What This Tool Actually Is

Konwei Kdiag
The Konwei Kdiag is ultra-budget bi-directional full-system scanner..
- Very cheap adapter that actually has bi-directional tests
- Support Global OBD (fallback if full-system diag doesn't work)
- Full-system diag/service and bi-directional tests won't work for all cars
Service functions (4+)
Scores
Specs
| Tool type | Standalone device |
| User level | Intermediate |
| Vehicle focus | All makes |
| Free updates | Lifetime |
| Subscription | Not required |
Real-world procedures tested with this tool
What it’s actually good at
On Japanese and simpler CAN cars it punches absurdly above its price. On a Mazda 2 it auto-detected VIN, model and engine, scanned every module with a clean fault list (no nonsense codes), gave 50+ live-data parameters in the engine module, and ran a cooling-fan actuation test that worked exactly as expected. On a Nissan Micra it found all six modules and the bidirectional tests were genuinely impressive: front wiper high/low, engine fan on/off (clearly audible), fuel pump activation, and even a power balance test that lets you cut individual cylinders and feel the engine roughen. That’s advanced functionality for a $25 adapter.
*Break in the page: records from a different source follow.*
(* ===== verification/SqlStrip.v ===== *)
(** * SqlStrip: hiding comments and literals ([query_execution_sql.rs]).

    The read-only protection looks for write verbs in the code of a statement:
    [strip_sql_comments_and_literals_with_metadata] blanks its comments and
    literals first, [strip_sql_comments] removes only the comments (and unfolds
    MySQL executable comments).  The sources keep one boolean per construct, of
    which at most one is set: a construct is entered only when all are clear.  The
    model has one [Mode] instead.  [chars.peek()] and [chars.clone()] look at the
    text after the current character. *)

From S2P Require Import Prelude.

Inductive Mode : Set :=
| Code
| InLineComment
| InBlockComment
| InSingleQuote
| InDoubleQuote
| InBacktickQuote
| InDollarQuote (delimiter : text).

(** ** Comments only *)

(** The loop of [read_mysql_executable_comment_body]: the body and the number of
    characters read. *)
Fixpoint executable_comment_body (skipping_version : bool) (chars : text) : text * nat :=
  match chars with
  | [] => ([], 0)
  | ch :: chars' =>
      if (ch =? star)%N && head_is slash chars' then ([], 2)
      else if skipping_version && (is_ascii_digit ch || is_whitespace ch) then
        let '(body, n) := executable_comment_body true chars' in (body, S n)
      else
        let '(body, n) := executable_comment_body false chars' in (ch :: body, S n)
  end.

Definition upper_m : char := 77%N.

(** The body, if the comment is executable, and the number of characters read. *)
Definition read_mysql_executable_comment_body (chars : text) : option text * nat :=
  match chars with
  | ch :: chars' =>
      if (ch =? bang)%N then let '(body, n) := executable_comment_body true chars' in (Some body, S n)
      else if (ch =? upper_m)%N then
        match chars' with
        | c :: chars'' =>
            if (c =? bang)%N then let '(body, n) := executable_comment_body true chars'' in (Some body, S (S n))
            else (None, 1)
        | [] => (None, 1)
        end
      else (None, 0)
  | [] => (None, 0)
  end.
It also has a Global OBD fallback that works on any OBD2 car, even when brand support is poor. Read engine codes, live data, readiness monitors, and graphs with up to four PIDs at once. So in the worst case it still does what a cheap ELM plus app would, which means it’s never completely useless.
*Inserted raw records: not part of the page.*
(* ===== verification/WriteClassFacts.v ===== *)
(** * WriteClassFacts: a write verb in the code of a statement is found.

    [strip_render] says what the scanner sees of a statement; here the verb
    search is run on it.  Lower-casing is context dependent outside ASCII, so the
    lemmas follow the ASCII characters around the verb only. *)

From stdpp Require Import sets.
From S2P Require Import Prelude DbTypes Dialect Lexis PlSql Splitter Scanner SqlStrip WriteClass.

(** The verbs without a scalar function of the same name. *)
Definition PLAIN_WRITE_VERBS : list text :=
  [%"drop"; %"delete"; %"truncate"; %"alter"; %"update"; %"merge"; %"create"].

(** ** Lower case *)

Section Lower.

Context `{CaseMap}.

Lemma to_lowercase_ascii before v y :
  Forall (fun c => (c < 128)%N) v -> lowercase_from before (v ++ y) = lower v ++ lowercase_from (before ++ v) y.
Proof.
  revert before. induction v as [|c v IH]; intros before Hv; cbn [app]; [by rewrite app_nil_r|].
  apply Forall_cons in Hv as [Hc%N.ltb_lt Hv]. cbn [lowercase_from lower map app]. rewrite Hc, IH by done.
  by rewrite <- app_assoc.
Qed.

(** The text in front keeps its last character, if that is ASCII. *)
Lemma to_lowercase_prefix x : forall before z,
  exists x', lowercase_from before (x ++ z) = x' ++ lowercase_from (before ++ x) z
    /\ (x = [] -> x' = []) /\ (forall w, last x = Some w -> (w < 128)%N -> last x' = Some (to_ascii_lowercase w)).
Proof.
  induction x as [|c x IH]; intros before z; cbn [app].
  - exists []. by rewrite app_nil_r.
  - destruct (IH (before ++ [c]) z) as (x' & Heq & Hnil & Hlast). cbn [lowercase_from].
    rewrite Heq, <- app_assoc. cbn [app]. eexists. split; [by rewrite app_assoc|]. split; [done|].
    intros w Hw Hascii. destruct x as [|d x].
    + cbn in Hw. injection Hw as ->. rewrite Hnil by done. apply N.ltb_lt in Hascii as ->. by rewrite app_nil_r.
    + rewrite last_cons_cons in Hw. rewrite last_app, (Hlast w Hw Hascii). done.
Qed.

End Lower.

(** ** Searching *)

(** The character before the position reached after [x]. *)
Definition char_before (before : option char) (x : text) : option char :=
  match last x with Some c => Some c | None => before end.

Lemma dangerous_verb_after keyword x : forall before z,
  dangerous_verb_at keyword (char_before before x) z = true -> dangerous_verb_from keyword before (x ++ z) = true.
Proof.
  induction x as [|c x IH]; intros before z Hz; cbn [app].
  - change (char_before before []) with before in Hz. destruct z; cbn [dangerous_verb_from]; by rewrite Hz.
  - cbn [dangerous_verb_from]. apply orb_true_iff. right. apply IH. unfold char_before in *.
    destruct x as [|d x]; [done|]. rewrite last_cons_cons in Hz.
    destruct (last (d :: x)) eqn:Hl; [done|]. by apply last_None in Hl.
Qed.

(** A word ends here. *)
Definition boundary (c : option char) : bool :=
  match c with Some c => (c <? 128)%N && negb (is_identifier_byte (Some c)) | None => true end.

Lemma boundary_lower c : (c <? 128)%N && negb (is_identifier_byte (Some c)) = true ->
  (c < 128)%N /\ is_identifier_byte (Some (to_ascii_lowercase c)) = false.
Proof.
  intros [Hc Hi]%andb_true_iff. apply N.ltb_lt in Hc. split; [done|]. apply negb_true_iff in Hi. cbn in *.
  unfold to_ascii_lowercase. destruct (is_ascii_uppercase c) eqn:Hu; [|done].
  unfold is_ascii_alphanumeric, is_ascii_alphabetic in Hi. by rewrite Hu in Hi.
Qed.

Lemma plain_verb_facts verb :
  verb ∈ PLAIN_WRITE_VERBS ->
  verb ∈ DANGEROUS_SQL_KEYWORDS /\ text_in verb WRITE_VERBS_WITH_SCALAR_FUNCTION_FORMS = false
  /\ is_empty verb = false.
Proof.
  intros Hv. assert (Forall (fun v => v ∈ DANGEROUS_SQL_KEYWORDS /\ text_in v WRITE_VERBS_WITH_SCALAR_FUNCTION_FORMS = false
    /\ is_empty v = false) PLAIN_WRITE_VERBS) as Hall.
  { repeat constructor; vm_compute; try done; set_solver. }
  rewrite Forall_forall in Hall. by apply Hall.
Qed.

Section Statement.

Context `{CaseMap}.

(** A verb between two boundaries is found after lower-casing. *)
Lemma verb_found verb x v y :
  verb ∈ PLAIN_WRITE_VERBS -> Forall (fun c => (c < 128)%N) v -> lower v = verb ->
  boundary (last x) = true -> boundary (head y) = true ->
  existsb (contains_dangerous_sql_verb (to_lowercase (x ++ v ++ y))) DANGEROUS_SQL_KEYWORDS = true.
Proof.
  intros Hverb Hascii <- Hx Hy. destruct (plain_verb_facts _ Hverb) as (Hin & Hplain & Hne).
  apply existsb_exists. exists (lower v). split; [by apply list_elem_of_In|].
  unfold contains_dangerous_sql_verb. rewrite Hne. cbn [negb andb]. unfold to_lowercase.
  destruct (to_lowercase_prefix x [] (v ++ y)) as (x' & -> & Hnil & Hlast). apply dangerous_verb_after.
  rewrite to_lowercase_ascii by done. unfold dangerous_verb_at. rewrite Hplain.
  assert (starts_with (lower v) (lower v ++ lowercase_from (([] ++ x) ++ v) y) = true) as ->
    by (apply starts_with_app; by eexists).
  rewrite drop_app_length. cbn [andb].
  assert (is_identifier_byte (char_before None x') = false) as ->.
  { unfold char_before. destruct (last x) as [w|] eqn:Hw; cbn in Hx.
    - destruct (boundary_lower w Hx) as [Hw1 Hw2]. by rewrite (Hlast w eq_refl Hw1).
    - apply last_None in Hw. by rewrite (Hnil Hw). }
  cbn [negb andb]. destruct y as [|w y]; [done|]. destruct (boundary_lower w Hy) as [Hw1 Hw2].
  cbn [lowercase_from]. apply N.ltb_lt in Hw1 as ->. cbn [app]. rewrite andb_false_r, Hw2. done.
Qed.

End Statement.

Section Classify.

Context `{CharTable} `{OracleTokenizer} `{CaseMap} `{WordTokenizer} `{JsonObject}.

(** The statements that are judged by something else than the verb search. *)
Definition exempt (upper : text) : bool := starts_with_show_create upper || starts_with_keyword upper %"PRAGMA".

(** The classification of a statement reads its code only: two statements with the
    same code are classified alike, whatever their literals and comments hold. *)
Lemma is_write_sql_statement_code ps ps' cs :
  well_formed ps = true -> well_formed ps' = true -> visible ps = visible ps' ->
  is_write_sql_statement (render ps) false false cs = is_write_sql_statement (render ps') false false cs.
Proof.
  intros Hwf Hwf' Hv. unfold is_write_sql_statement, contains_dangerous_sql_keyword, strip_sql_comments_and_literals.
  rewrite !strip_render by done. by rewrite Hv.
Qed.

Lemma statement_with_verb_is_write ps x v y verb cs :
  well_formed ps = true -> visible ps = x ++ v ++ y ->
  verb ∈ PLAIN_WRITE_VERBS -> Forall (fun c => (c < 128)%N) v -> lower v = verb ->
  boundary (last x) = true -> boundary (head y) = true ->
  exempt (to_uppercase (trim_start (visible ps))) = false ->
  is_write_sql_statement (render ps) false false cs = true.
Proof.
  intros Hwf Hv Hverb Hascii Hlower Hx Hy [Hshow Hpragma]%orb_false_iff.
  unfold is_write_sql_statement, contains_dangerous_sql_keyword, strip_sql_comments_and_literals.
  rewrite strip_render by done. cbn [fst andb].
  destruct (is_empty (trim_start (visible ps))) eqn:Hempty.
  { exfalso. apply is_empty_nil in Hempty. unfold trim_start in Hempty.
    assert (Forall (fun c => is_whitespace c = true) (visible ps)) as Hws.
    { apply trim_nil_whitespace. unfold trim, trim_start. by rewrite Hempty. }
    rewrite Hv in Hws. apply Forall_app in Hws as [_ [Hws _]%Forall_app].
    assert (Forall (fun v => exists c v', v = c :: v' /\ is_whitespace c = false /\ is_ascii_lowercase c = true) PLAIN_WRITE_VERBS) as Hall
      by (repeat constructor; eexists _, _; split_and!; vm_compute; reflexivity).
    rewrite Forall_forall in Hall. destruct (Hall verb Hverb) as (c & v' & Heq & Hc & Hl). subst verb.
    destruct v as [|d v]; [done|]. injection Heq as Heq _. apply Forall_cons in Hws as [Hd _].
    unfold to_ascii_lowercase in Heq. destruct (is_ascii_uppercase d) eqn:Hu; [|congruence].
    unfold is_ascii_uppercase in Hu. apply andb_true_iff in Hu as [Hu1%N.leb_le Hu2%N.leb_le].
    unfold is_whitespace in Hd. rewrite !orb_true_iff, !andb_true_iff, !N.leb_le, !N.eqb_eq in Hd. lia. }
  rewrite Hpragma, Hshow, andb_false_r. cbn [andb]. rewrite Hv. by rewrite (verb_found verb x v y), orb_true_r.
Qed.

(** The databases whose statements are SQL. *)
Definition runs_sql (db : DatabaseType) : bool :=
  match db with
  | Neo4j | VictoriaMetrics | DynamoDb | Salesforce | CouchDb | Solr | Elasticsearch | Easysearch => false
  | _ => true
  end.

Lemma is_write_sql_for_sql_database sql db :
  runs_sql db = true -> is_write_sql_for_database sql db = is_write_sql_with_database_type sql (Some db).
Proof. by destruct db. Qed.

(** C13: a read-only connection of a database that runs SQL refuses a script in which one statement is written from
    well-formed pieces ([well_formed]: code without [#] and [$], literals and quoted names with doubled quotes only, closed
    comments; no backslash escapes, alternative or dollar quotes) and has DROP, DELETE, TRUNCATE, ALTER, UPDATE, MERGE or
    CREATE, in any case, between two word boundaries of its code.  The other statements of the script may be anything, and
    within the statement the verb may stand in a CTE, behind comments or literals.  Not covered: SHOW CREATE, PRAGMA and
    SQL Server's plan capture, which are judged differently; and statements outside the pieces, where a write can pass
    ([backslash_hides_delete], [alternative_quote_hides_delete], [hash_hides_delete]). *)
Theorem read_only_blocks_write_verbs (sql connection_name : text) (db : DatabaseType) (ps : list piece) (x v y verb : text)
    (Hdb : runs_sql db = true) (Hplan : db = SqlServer -> is_sqlserver_plan_capture_set sql = false)
    (Hstatement : render ps ∈ split_sql_statements_for_database sql db) (Hwf : well_formed ps = true)
    (Hcode : visible ps = x ++ v ++ y) (Hverb : verb ∈ PLAIN_WRITE_VERBS)
    (Hascii : Forall (fun c => (c < 128)%N) v) (Hcase : lower v = verb)
    (Hbefore : boundary (last x) = true) (Hafter : boundary (head y) = true)
    (Hexempt : exempt (to_uppercase (trim_start (visible ps))) = false) :
  exists message, check_read_only sql connection_name db = Some message.
Proof.
  unfold check_read_only. rewrite is_write_sql_for_sql_database by done. unfold is_write_sql_with_database_type.
  replace (match db with SqlServer => is_sqlserver_plan_capture_set sql | _ => false end) with false
    by (destruct db; try done; symmetry; by apply Hplan).
  destruct (has_dialect_specific_write sql db); [by eexists|].
  set (cs := match db with Mysql => true | _ => false end).
  replace (existsb _ _) with true; [by eexists|]. symmetry. apply existsb_exists. exists (render ps).
  split; [by apply list_elem_of_In|]. by eapply statement_with_verb_is_write.
Qed.

End Classify.

(** ** A concrete script *)

Section Examples.

#[local] Existing Instance latin1_table.
#[local] Existing Instance fallback_tokenizer.
#[local] Instance ascii_case : CaseMap := {| nonascii_upper c := [c]; nonascii_lower _ c _ := [c] |}.
#[local] Instance no_words : WordTokenizer := {| tokenize_words _ _ := None |}.
#[local] Instance no_json : JsonObject := {| JsonValue := unit; parse_json _ := None; get_str _ _ := None |}.

Definition delete_script : text := %"SELECT 1; " ++ render delete_with_literal.

Lemma delete_script_splits : render delete_with_literal ∈ split_sql_statements_for_database delete_script Postgres.
Proof.
  assert (split_sql_statements_for_database delete_script Postgres = [%"SELECT 1"; render delete_with_literal]) as ->
    by (vm_compute; reflexivity).
  apply list_elem_of_further, list_elem_of_here.
Qed.

Lemma read_only_blocks_write_verbs_witness : exists message, check_read_only delete_script %"prod" Postgres = Some message.
Proof.
  apply (read_only_blocks_write_verbs delete_script %"prod" Postgres delete_with_literal
           (take 46 (visible delete_with_literal)) %"DELETE" %" FROM t" %"delete").
  - reflexivity.
  - discriminate.
  - exact delete_script_splits.
  - vm_compute. reflexivity.
  - vm_compute. reflexivity.
  - vm_compute. repeat constructor.
  - vm_compute. repeat constructor.
  - vm_compute. reflexivity.
  - vm_compute. reflexivity.
  - vm_compute. reflexivity.
  - vm_compute. reflexivity.
Defined.

(** ** Writes that pass

    The scanner does not know MySQL's backslash escapes: the literal ['\''] runs on
    to the end of the text, and the DELETE behind it is blanked. *)
Lemma backslash_hides_delete :
  is_write_sql_for_database %"WITH c AS (SELECT '\'') DELETE FROM t" Mysql = false
  /\ is_write_sql_for_database %"WITH c AS (SELECT 'x') DELETE FROM t" Mysql = true.
Proof. vm_compute. split; reflexivity. Qed.

(** An alternative quote introducer of n characters is followed by a loop that skips
    n more, one too many: the character after the literal is lost, here a quote. *)
Lemma alternative_quote_hides_delete :
  is_write_sql_for_database
    (%"WITH a AS (SELECT q'[z]'" ++ [dquote] ++ %"c" ++ [dquote] ++ %"), b AS (DELETE FROM t RETURNING 1) SELECT 1") Postgres = false
  /\ is_write_sql_for_database
    (%"WITH a AS (SELECT q'[z]' " ++ [dquote] ++ %"c" ++ [dquote] ++ %"), b AS (DELETE FROM t RETURNING 1) SELECT 1") Postgres = true.
Proof. vm_compute. split; reflexivity. Qed.

(** Behind a tagged dollar quote the search for the closing delimiter starts a tag
    too late: an empty literal is read as code. *)
Lemma empty_tagged_literal_is_code :
  is_write_sql_for_database %"SELECT $drop$$drop$" Postgres = true
  /\ is_write_sql_for_database %"SELECT $drop$     $drop$" Postgres = false.
Proof. vm_compute. split; reflexivity. Qed.

(** A hash starts a comment for every database here, but only MySQL has such
    comments: behind the name of a temporary table of SQL Server, or behind
    PostgreSQL's XOR operator, the rest of the line is not seen. *)
Lemma hash_hides_delete :
  is_write_sql_for_database %"WITH c AS (SELECT * FROM #t) DELETE FROM c" SqlServer = false
  /\ is_write_sql_for_database %"WITH c AS (SELECT * FROM t) DELETE FROM c" SqlServer = true
  /\ is_write_sql_for_database %"WITH a AS (SELECT 1 # 2), b AS (DELETE FROM t RETURNING 1) SELECT 1" Postgres = false
  /\ is_write_sql_for_database %"WITH a AS (SELECT 1 + 2), b AS (DELETE FROM t RETURNING 1) SELECT 1" Postgres = true.
Proof. vm_compute. split_and!; reflexivity. Qed.

End Examples.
One reader from my email community sent in his own experience: after his car sat in floodwater, the KDiag helped him reset steering centre position, relearn idle and throttle range, and clear ABS errors he traced to mud on a wheel sensor. Real recovery work from a $30 tool.

Where it falls short
On complex VAG and older Euro cars, you can’t trust it. On the Touareg it didn’t find all modules (transmission missing), and Central Electric showed around 90 random-looking fault codes, clearing and re-reading gave the same nonsense. Most bidirectional tests triggered nothing, and some modules returned empty live data. On the older non-CAN Fabia it found only 2 of roughly 10 modules and threw linking errors on the rest. The danger isn’t that it fails, it’s that it reads something, so you don’t know what’s real.
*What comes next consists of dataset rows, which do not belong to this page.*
(* ===== verification/CsvTheorems.v ===== *)
(** * CsvTheorems: exported text reads back, and no cell of it is a formula.

    RFC 4180 as a grammar ([csv_field], [record_text]), the law of a reader of it, a
    reader that satisfies the law, and the export as a text of the grammar. *)

From stdpp Require Import sets.
From S2P Require Import Prelude DbTypes Dialect Lexis PlSql Splitter Scanner StateStore SqlStrip WriteClass WriteClassFacts CsvExport CsvImport.

(** ** Guards *)

(** A text as it is exported. *)
Definition guarded (value : text) : text := push_formula_guard value ++ value.

Lemma apostrophe_is_no_formula value : needs_formula_guard (squote :: value) = false.
Proof. done. Qed.

Lemma guarded_is_no_formula value : needs_formula_guard (guarded value) = false.
Proof.
  unfold guarded, push_formula_guard. destruct value as [|c value]; [done|].
  destruct (N.eqb_spec c squote) as [->|Hc]; [by destruct (head_is squote value || _)|].
  destruct (needs_formula_guard (c :: value)) eqn:Hn; done.
Qed.

Lemma strip_guarded value : strip_formula_guard (guarded value) = value.
Proof.
  unfold guarded, push_formula_guard. destruct value as [|c value]; [done|].
  destruct (N.eqb_spec c squote) as [->|Hc].
  - destruct (head_is squote value || _) eqn:Hn; cbn; [done|]. by rewrite Hn.
  - destruct (needs_formula_guard (c :: value)) eqn:Hn; cbn.
    + by rewrite Hn, orb_true_r.
    + by apply N.eqb_neq in Hc as ->.
Qed.

(** ** The grammar *)

Inductive csv_field : Set :=
| Bare (value : text)
| Quoted (value : text).

Definition field_text (f : csv_field) : text := match f with Bare value => value | Quoted value => push_csv_escaped value end.

Definition field_value (f : csv_field) : text := match f with Bare value | Quoted value => value end.

Definition is_line_break (c : char) : bool := (c =? nl)%N || (c =? cr)%N.

Definition field_ok (delimiter : char) (f : csv_field) : Prop :=
  match f with
  | Bare value => Forall (fun c => c <> delimiter /\ c <> dquote /\ is_line_break c = false) value
  | Quoted _ => True
  end.

Definition delimiter_ok (delimiter : char) : Prop := delimiter <> dquote /\ is_line_break delimiter = false.

(** An empty line is no record. *)
Definition record_ok (delimiter : char) (fields : list csv_field) : Prop :=
  Forall (field_ok delimiter) fields /\ fields <> [] /\ fields <> [Bare []].

Definition record_text (delimiter : char) (fields : list csv_field) : text := join [delimiter] (map field_text fields).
Service functions are minimal too, four on the main screen (oil, battery, EPB, DPF), with a few more brand-specific ones that may or may not work depending on the car. And the app, in the words of that community reviewer, is useful but clunky and crude. It works, it’s just not pretty.

Who should buy this
Yes, buy it if:
- You work mostly Japanese or simpler CAN cars (Mazda, Nissan, Toyota, Suzuki) and want full-system plus bidirectional for the price of an ELM
- You want a dirt-cheap second tool and understand it’s a gamble on coverage
- You’re fine using it as a global OBD engine scanner on anything it doesn’t fully support
No, look elsewhere if:
- You mainly work VAG or complex European cars, it’s unreliable there
- You need this as your only scanner, it’s too inconsistent to trust alone
- You want dependable service resets or coding, this isn’t the tool
Konwei Kdiag
Mucar BT200 Max
Konwei Kdiag
Kingbolen Ediag Elite
Konwei Kdiag
XTool AD20 pro
Still deciding rather than chasing a KDiag deal? I line up the budget Bluetooth scanners I’ve tested in my [best bidirectional OBD2 scanners under $50] roundup. The short version: the KDiag is the cheapest bidirectional tool worth buying if your brand is supported, but the roundup shows where a more consistent adapter fits you better.

Final word
The Konwei KDiag isn’t a perfect full-system scanner, it’s very good on some cars (Mazda, Nissan) and pretty bad on others (VAG). But for around $25 to $30, with free updates and a real full-system app, it’s the best ultra-budget bidirectional scanner you can buy right now. Use it as a cheap full-system and bidirectional tool on Japanese and simpler cars, as a global OBD scanner on everything else, and never as your main tool on VAG or complex Euro cars. Know the limits and it’s a genuine bargain.